Department of Plastic, Reconstructive, and Aesthetic Surgery, University College Hospital, Ibadan, Nigeria.
Department of Surgery, College of Medicine, University of Ibadan, Nigeria.
Niger J Clin Pract. 2024 Jul 1;27(7):880-885. doi: 10.4103/njcp.njcp_30_24. Epub 2024 Jul 27.
The management of upper limb injury is aimed at a timely return to work, and other activities of daily living. The modified hand injury severity score (MHISS) has been found to predict a return to work. Upper limb injuries are common in our subregion, but there is little or no data on the time to return to work.
This study, therefore, aimed to determine the prevalence of return to work and to identify the predictors of time to return to work following reconstruction of upper limb injuries.
This was a cross-sectional analytic study carried out between April 2022 and March 2023. The statistical test was at a confidence interval of 95%, and statistical significance set at a P value of <0.05.
A total of 49 upper-limb-injured patients had reconstruction in the time under review.
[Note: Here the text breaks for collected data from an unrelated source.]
(** C30. The helper compiles the rules it is sent to the agent's policy: each
    rule at the same index (the decisions name rules by index), with the same
    type, value and names, and nothing is left out.  Its own guard can only
    take a block away, and takes none when it finds the same files. *)
Theorem helper_compiles_the_same_policy resolve g resolve' g' rules :
  let p := fst (compileWith resolve g rules) in
  let q := fst (compileWith resolve' g' (sent_rule <$> p)) in
  length q = length p ∧
  (∀ i c, p !! i = Some c → ∃ c', q !! i = Some c' ∧ r_type c' = r_type c ∧ r_value c' = r_value c ∧
     r_parents c' = r_parents c ∧ r_children c' = r_children c ∧
     (r_block c' = true ↔ r_block c = true ∧ refuse resolve' g' c = false)) ∧
  (resolve' = resolve → g' = g → map r_block q = map r_block p) ∧
  Forall (eq err_guard) (snd (compileWith resolve' g' (sent_rule <$> p))).
Proof.
  intros p q. destruct (helper_rules resolve g resolve' g' rules) as [Hq Hf].
  change (q = as_guarded resolve' g' <$> p) in Hq. split_and!; [by rewrite Hq, length_fmap| | |done].
  - intros i c Hi. eexists. split; [by rewrite Hq, list_lookup_fmap, Hi|]. unfold as_guarded.
    destruct (r_block c) eqn:Eb, (refuse resolve' g' c) eqn:Er; cbn; rewrite ?Eb; naive_solver.
  - intros -> ->. rewrite Hq. rewrite <- list_fmap_compose. apply list_fmap_ext. intros i c Hi. cbn.
    destruct (compile_ok resolve g rules) as (rs & _ & [_ _ H] & _).
    destruct (Forall2_lookup_r _ _ _ _ _ H Hi) as (r & _ & Hr). destruct (compiled_from_wf _ _ _ _ Hr) as [_ Hb].
    unfold as_guarded. destruct (r_block c) eqn:Eb; cbn [andb]; [|done]. by destruct Hb as [-> _].
Qed.

(** A known-malware set that could not be saved is never enforced: the
    helper loads the older set from the file under the new set's version,
    and keeps it with every later message of that version, also once the
    file holds the new set. *)
Theorem unsaved_malware_set_is_not_enforced resolve hash_file exe load load' p k h s old :
  p_malware p = Some s → checksMalware p = true → p_malwareFile p ≠ [] →
  load (p_malwareFile p) = Some old → load' (p_malwareFile p) = Some s → h_version h ≠ set_version s →
  let h1 := helper_turn resolve hash_file exe load (policy_msg p k) h in
  let h2 := helper_turn resolve hash_file exe load' (policy_msg p k) h1 in
  h_malware h1 = Some old ∧ h_malware h2 = Some old ∧
  ∀ q, h_policy h2 = Some q → ∀ sha, Lookup (p_malware (fp_p q)) sha = Lookup (Some old) sha.
Proof.
  intros Hm Hc Hf Hl _ Hv h1 h2.
  assert (H1 : h_malware h1 = Some old ∧ h_version h1 = set_version s).
  { unfold h1, helper_turn, policy_msg. rewrite Hm, Hc, (bool_decide_false _ Hf).
    cbn [andb negb hp_MalwareFile hp_MalwareVersion]. rewrite (bool_decide_false _ Hf), bool_decide_false by done.
    cbn [negb]. by rewrite Hl. }
  destruct H1 as [H1 Hv1]. split; [done|]. unfold h2, helper_turn, policy_msg. rewrite Hm, Hc, (bool_decide_false _ Hf).
  cbn [andb negb hp_MalwareFile hp_MalwareVersion]. rewrite (bool_decide_false _ Hf), bool_decide_true by done.
  cbn [negb]. rewrite H1. split; [done|]. by intros q [= <-] sha.
Qed.

(** ** A host with /etc/shadow executed, and the policies *)

Definition host_rules : list rule :=
  [Rule (zs "r1") (zs "no etc") (zs "dir") (zs "/usr/../etc/") [] (zs "block")].
Definition host_guard : guard := newGuard demo_resolve (λ _, None) None.
Definition host_policy (rules : list rule) : policy :=
  compiled_policy (fst (compileWith demo_resolve host_guard rules)) host_guard.
Definition host_os : fan_os :=
  FanOs (λ fd, if fd =? 5 then Some demo_key else None)
    (λ _ off, Some (take readChunk (drop (Z.to_nat off) (demo_content demo_key))))
    (λ _, Some (zs "/etc/shadow")) (λ _, Some (zs "/etc/shadow")) (λ _, None).
Definition no_load (f : list Z) : option set := None.

Lemma host_policy_ok rules : agent_policy demo_resolve (λ _, None) None no_load rules (host_policy rules).
Proof. by split. Qed.

Lemma host_honest : honest 20 demo_content host_os.
Proof. exact demo_honest. Qed.

Lemma host_sees : sees_event 20 demo_content host_os (FanEvent 5 41) (zs "/etc/shadow") (zs "/etc/shadow").
Proof. split; [exact host_honest|done..]. Qed.

Lemma empty_cache_ok : cache_ok demo_digest demo_content ∅.
Proof. split; [rewrite map_size_empty; lia|]. intros key h H. by rewrite lookup_empty in H. Qed.


Lemma fanotify_alone_enforces_the_policy_witness :
  let e' := engines_apply demo_resolve (λ _, None) None no_load demo_stat demo_dev_major demo_dev_minor map_to_list
              true (host_policy host_rules) (Linux None None) in
  fan_allows demo_digest demo_fold to_lower 20 e' host_os (FanEvent 5 41) ∅
  = negb (policy_refuses demo_fold to_lower false (host_policy host_rules) (zs "/etc/shadow") (zs "/etc/shadow")
            (digest_of demo_digest demo_content host_os 5)).
Proof.
  apply (fanotify_alone_enforces_the_policy demo_resolve (λ _, None) None no_load demo_stat demo_dev_major
           demo_dev_minor map_to_list demo_digest demo_fold to_lower 20 demo_content host_rules
           (host_policy host_rules) (Linux None None)).
  - apply host_policy_ok.
  - done.
  - done.
  - apply empty_cache_ok.
  - apply host_sees.
Defined.

Example host_policy_refuses :
  policy_refuses demo_fold to_lower false (host_policy host_rules) (zs "/etc/shadow") (zs "/etc/shadow") None = true.
Proof. vm_compute. reflexivity. Qed.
Male-to-female ratio was 4.4:1. The mean MHISS was 87.9 ± 79.2. Of the 43 patients who participated in the return-to-work analysis, 41.9% had returned to work, with a mean time of 14.3 ± 10.5 weeks. Work-related injuries (r = 0.357, P = 0.019), male gender (r = 0.354, P = 0.020), and MHISS (r = 0.333, P = 0.029) correlated significantly with late return to work. On multiple logistic regression, work-related injuries (β =0.321, P = 0.037), MHISS (β =0.376, P = 0.032), and male gender (β =0.326, P = 0.044) were found to be the significant predictors of late return to work.
There is a low prevalence of return to work, with a high mean time to return. Work-related injuries, MHISS, and male gender are significant predictors of time to return to work.
上肢损伤的治疗目标是及时恢复工作和日常生活活动。改良手损伤严重程度评分(MHISS)已被证明可预测工作恢复情况。在我们的次区域,上肢损伤很常见,但有关工作恢复时间的数据很少或没有。
因此,本研究旨在确定工作恢复的发生率,并确定上肢损伤重建后工作恢复时间的预测因素。
这是一项在 2022 年 4 月至 2023 年 3 月期间进行的横断面分析研究。统计检验置信区间为 95%,统计学意义设定为 P 值<0.05。
在审查期间,共有 49 名上肢受伤患者接受了重建。男女比例为 4.4:1。平均 MHISS 为 87.9±79.2。在参与工作恢复分析的 43 名患者中,41.9%已经恢复工作,平均时间为 14.3±10.5 周。工作相关损伤(r=0.357,P=0.019)、男性(r=0.354,P=0.020)和 MHISS(r=0.333,P=0.029)与工作恢复时间延迟显著相关。多元逻辑回归显示,工作相关损伤(β=0.321,P=0.037)、MHISS(β=0.376,P=0.032)和男性(β=0.326,P=0.044)是工作恢复时间延迟的显著预测因素。
工作恢复的发生率较低,平均恢复时间较长。工作相关损伤、MHISS 和男性是工作恢复时间的重要预测因素。